[Saved data entries]
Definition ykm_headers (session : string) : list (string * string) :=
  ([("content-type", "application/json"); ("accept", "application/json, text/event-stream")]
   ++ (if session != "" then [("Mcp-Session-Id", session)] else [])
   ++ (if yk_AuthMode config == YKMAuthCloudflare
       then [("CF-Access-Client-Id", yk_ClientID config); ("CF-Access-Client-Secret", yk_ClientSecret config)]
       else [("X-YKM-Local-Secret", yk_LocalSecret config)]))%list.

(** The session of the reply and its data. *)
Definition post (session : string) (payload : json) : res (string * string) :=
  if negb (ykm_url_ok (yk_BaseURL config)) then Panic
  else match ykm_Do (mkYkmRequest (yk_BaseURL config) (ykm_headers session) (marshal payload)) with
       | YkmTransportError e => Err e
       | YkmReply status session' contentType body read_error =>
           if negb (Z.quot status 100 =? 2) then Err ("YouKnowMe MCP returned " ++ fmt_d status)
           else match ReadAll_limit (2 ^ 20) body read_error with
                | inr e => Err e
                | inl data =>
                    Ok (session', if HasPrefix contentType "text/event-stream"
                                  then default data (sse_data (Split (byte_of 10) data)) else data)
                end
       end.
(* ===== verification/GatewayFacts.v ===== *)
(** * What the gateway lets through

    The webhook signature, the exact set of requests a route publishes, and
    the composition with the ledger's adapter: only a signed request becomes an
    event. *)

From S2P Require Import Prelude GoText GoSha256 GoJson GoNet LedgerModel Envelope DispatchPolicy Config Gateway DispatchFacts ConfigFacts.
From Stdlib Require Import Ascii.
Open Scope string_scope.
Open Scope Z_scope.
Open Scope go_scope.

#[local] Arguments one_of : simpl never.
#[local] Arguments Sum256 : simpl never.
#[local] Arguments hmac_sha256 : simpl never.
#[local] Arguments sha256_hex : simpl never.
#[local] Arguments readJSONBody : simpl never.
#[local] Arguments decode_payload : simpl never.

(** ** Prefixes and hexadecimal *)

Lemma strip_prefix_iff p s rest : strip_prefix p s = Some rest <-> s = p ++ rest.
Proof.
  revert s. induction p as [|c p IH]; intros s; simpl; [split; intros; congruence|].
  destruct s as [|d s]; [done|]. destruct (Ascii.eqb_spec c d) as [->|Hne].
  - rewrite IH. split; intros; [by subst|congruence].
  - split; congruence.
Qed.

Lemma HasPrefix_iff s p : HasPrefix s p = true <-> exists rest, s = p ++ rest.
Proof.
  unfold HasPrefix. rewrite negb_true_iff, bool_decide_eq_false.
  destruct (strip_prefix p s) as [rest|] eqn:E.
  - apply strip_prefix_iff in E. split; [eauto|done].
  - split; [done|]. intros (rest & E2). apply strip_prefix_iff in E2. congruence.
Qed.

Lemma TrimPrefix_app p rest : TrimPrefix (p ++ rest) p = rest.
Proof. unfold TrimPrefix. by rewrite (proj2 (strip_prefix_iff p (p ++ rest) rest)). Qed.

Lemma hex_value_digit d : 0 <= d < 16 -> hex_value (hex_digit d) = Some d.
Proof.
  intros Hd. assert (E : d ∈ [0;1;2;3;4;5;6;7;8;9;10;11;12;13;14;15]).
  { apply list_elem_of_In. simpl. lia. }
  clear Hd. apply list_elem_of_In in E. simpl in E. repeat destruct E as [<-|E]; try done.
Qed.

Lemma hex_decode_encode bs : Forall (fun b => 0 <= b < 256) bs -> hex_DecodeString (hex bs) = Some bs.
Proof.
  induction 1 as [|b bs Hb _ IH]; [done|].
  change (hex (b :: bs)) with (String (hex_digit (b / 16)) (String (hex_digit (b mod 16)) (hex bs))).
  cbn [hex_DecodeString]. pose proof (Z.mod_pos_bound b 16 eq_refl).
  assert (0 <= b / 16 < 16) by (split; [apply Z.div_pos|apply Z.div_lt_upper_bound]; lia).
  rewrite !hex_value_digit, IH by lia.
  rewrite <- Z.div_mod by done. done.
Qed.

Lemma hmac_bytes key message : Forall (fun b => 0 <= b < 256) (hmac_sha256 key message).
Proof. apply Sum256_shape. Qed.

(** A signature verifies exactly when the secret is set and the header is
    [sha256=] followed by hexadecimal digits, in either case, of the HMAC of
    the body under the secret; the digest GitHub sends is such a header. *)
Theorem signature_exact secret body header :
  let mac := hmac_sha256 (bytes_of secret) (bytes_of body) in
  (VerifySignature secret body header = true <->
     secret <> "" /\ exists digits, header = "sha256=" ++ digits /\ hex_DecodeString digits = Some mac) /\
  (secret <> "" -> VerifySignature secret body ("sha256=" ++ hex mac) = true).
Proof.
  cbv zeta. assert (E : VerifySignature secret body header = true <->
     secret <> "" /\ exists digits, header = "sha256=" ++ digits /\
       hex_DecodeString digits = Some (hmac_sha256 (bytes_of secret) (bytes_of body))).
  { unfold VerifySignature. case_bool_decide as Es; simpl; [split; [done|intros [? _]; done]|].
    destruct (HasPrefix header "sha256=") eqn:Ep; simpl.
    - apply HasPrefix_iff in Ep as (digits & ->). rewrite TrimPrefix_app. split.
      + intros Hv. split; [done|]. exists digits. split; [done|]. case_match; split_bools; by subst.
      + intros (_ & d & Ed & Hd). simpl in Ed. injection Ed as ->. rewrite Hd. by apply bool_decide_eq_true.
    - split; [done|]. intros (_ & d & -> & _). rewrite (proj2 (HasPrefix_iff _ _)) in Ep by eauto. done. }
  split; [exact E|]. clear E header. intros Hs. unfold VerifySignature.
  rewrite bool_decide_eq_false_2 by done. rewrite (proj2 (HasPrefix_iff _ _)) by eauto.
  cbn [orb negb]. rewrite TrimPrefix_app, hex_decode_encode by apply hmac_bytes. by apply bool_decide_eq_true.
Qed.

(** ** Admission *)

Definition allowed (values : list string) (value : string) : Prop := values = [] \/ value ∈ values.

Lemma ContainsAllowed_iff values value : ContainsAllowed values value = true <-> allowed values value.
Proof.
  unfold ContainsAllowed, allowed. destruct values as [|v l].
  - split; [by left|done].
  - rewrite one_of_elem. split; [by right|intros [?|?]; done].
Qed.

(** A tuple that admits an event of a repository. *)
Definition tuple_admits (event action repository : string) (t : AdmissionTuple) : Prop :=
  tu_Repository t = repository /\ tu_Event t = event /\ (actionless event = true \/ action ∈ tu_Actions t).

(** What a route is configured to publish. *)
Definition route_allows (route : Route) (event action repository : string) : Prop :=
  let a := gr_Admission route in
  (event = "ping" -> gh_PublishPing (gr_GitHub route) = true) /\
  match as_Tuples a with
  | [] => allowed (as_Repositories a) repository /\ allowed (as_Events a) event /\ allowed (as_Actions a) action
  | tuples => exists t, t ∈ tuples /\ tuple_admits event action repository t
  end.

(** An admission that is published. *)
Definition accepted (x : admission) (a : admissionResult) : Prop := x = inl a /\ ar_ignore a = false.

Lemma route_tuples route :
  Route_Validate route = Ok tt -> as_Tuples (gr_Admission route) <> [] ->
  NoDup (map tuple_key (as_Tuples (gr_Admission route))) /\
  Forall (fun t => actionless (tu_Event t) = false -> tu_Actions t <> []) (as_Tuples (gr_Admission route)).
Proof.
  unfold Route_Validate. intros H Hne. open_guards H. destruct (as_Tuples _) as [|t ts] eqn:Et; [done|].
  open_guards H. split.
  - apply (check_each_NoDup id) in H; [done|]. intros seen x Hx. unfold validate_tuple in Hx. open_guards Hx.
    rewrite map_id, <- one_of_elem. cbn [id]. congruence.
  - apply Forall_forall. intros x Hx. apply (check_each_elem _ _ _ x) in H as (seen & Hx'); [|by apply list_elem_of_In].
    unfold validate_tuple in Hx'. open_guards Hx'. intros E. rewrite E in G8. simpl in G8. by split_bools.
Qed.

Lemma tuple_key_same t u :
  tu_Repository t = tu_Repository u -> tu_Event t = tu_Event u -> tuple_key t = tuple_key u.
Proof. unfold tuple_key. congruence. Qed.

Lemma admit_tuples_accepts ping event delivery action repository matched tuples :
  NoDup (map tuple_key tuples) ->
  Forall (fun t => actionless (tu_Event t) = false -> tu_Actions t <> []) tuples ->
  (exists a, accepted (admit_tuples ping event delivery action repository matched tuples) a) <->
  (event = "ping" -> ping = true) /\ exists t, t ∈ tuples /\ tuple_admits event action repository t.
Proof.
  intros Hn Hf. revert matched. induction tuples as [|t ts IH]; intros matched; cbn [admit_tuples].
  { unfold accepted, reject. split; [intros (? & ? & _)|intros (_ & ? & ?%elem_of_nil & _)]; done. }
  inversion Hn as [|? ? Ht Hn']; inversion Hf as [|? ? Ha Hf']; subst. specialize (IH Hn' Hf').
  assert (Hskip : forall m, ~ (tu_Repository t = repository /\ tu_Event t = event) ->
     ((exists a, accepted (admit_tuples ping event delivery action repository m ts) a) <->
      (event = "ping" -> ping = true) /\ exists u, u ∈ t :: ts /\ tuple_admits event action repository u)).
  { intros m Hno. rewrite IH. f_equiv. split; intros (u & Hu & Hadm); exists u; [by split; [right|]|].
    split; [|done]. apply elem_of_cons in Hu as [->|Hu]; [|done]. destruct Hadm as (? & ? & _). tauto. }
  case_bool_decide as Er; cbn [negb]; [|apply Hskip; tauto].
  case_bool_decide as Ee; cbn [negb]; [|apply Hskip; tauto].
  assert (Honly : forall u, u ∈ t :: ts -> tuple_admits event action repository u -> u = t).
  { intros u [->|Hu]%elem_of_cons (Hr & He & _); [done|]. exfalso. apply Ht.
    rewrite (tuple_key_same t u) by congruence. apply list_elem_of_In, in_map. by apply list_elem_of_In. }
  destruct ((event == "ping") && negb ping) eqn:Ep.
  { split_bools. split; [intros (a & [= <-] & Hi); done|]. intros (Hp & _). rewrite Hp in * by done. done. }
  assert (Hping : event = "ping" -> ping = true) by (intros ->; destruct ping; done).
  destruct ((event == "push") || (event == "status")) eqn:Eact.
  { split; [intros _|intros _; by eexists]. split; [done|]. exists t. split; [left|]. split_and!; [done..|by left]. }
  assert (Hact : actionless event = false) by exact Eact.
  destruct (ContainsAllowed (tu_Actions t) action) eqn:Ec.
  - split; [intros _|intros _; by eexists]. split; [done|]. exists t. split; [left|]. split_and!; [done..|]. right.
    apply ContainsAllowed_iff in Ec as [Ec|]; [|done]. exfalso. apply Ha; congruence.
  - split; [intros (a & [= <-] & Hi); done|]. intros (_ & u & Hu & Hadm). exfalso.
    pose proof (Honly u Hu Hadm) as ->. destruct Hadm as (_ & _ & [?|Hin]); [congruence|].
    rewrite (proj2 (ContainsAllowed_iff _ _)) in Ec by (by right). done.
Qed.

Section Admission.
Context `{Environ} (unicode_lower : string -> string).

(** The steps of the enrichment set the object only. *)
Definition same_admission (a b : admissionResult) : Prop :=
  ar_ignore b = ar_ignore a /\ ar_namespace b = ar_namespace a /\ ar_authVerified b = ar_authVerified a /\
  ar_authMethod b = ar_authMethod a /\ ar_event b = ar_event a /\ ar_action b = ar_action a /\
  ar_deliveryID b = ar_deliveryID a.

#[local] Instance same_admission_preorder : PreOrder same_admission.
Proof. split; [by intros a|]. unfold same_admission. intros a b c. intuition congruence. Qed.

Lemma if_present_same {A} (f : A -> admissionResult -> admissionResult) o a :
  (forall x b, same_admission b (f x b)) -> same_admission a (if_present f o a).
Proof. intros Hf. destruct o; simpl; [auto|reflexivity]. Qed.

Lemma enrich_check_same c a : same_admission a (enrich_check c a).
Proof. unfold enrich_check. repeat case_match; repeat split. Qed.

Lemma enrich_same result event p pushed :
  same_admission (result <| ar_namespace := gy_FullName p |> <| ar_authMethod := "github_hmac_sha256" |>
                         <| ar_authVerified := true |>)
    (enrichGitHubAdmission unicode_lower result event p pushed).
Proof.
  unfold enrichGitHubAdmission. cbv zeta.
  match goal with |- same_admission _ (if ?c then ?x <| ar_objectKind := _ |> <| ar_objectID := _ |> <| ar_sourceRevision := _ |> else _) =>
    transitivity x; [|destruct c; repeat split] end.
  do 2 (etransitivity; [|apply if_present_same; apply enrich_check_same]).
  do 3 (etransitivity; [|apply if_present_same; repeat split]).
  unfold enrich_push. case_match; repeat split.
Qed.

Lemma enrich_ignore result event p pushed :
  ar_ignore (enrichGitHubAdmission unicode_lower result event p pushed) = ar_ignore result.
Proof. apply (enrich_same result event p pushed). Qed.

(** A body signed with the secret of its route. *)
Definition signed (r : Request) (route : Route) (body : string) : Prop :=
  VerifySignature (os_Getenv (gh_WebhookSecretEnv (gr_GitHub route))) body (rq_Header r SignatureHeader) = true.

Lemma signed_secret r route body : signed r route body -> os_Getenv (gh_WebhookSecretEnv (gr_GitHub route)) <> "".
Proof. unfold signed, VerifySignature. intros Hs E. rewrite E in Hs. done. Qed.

**Action item**:
Could you tally the lines in these records that contain the word "hexadecimal" and give only the result?

**Solution to this task**:
2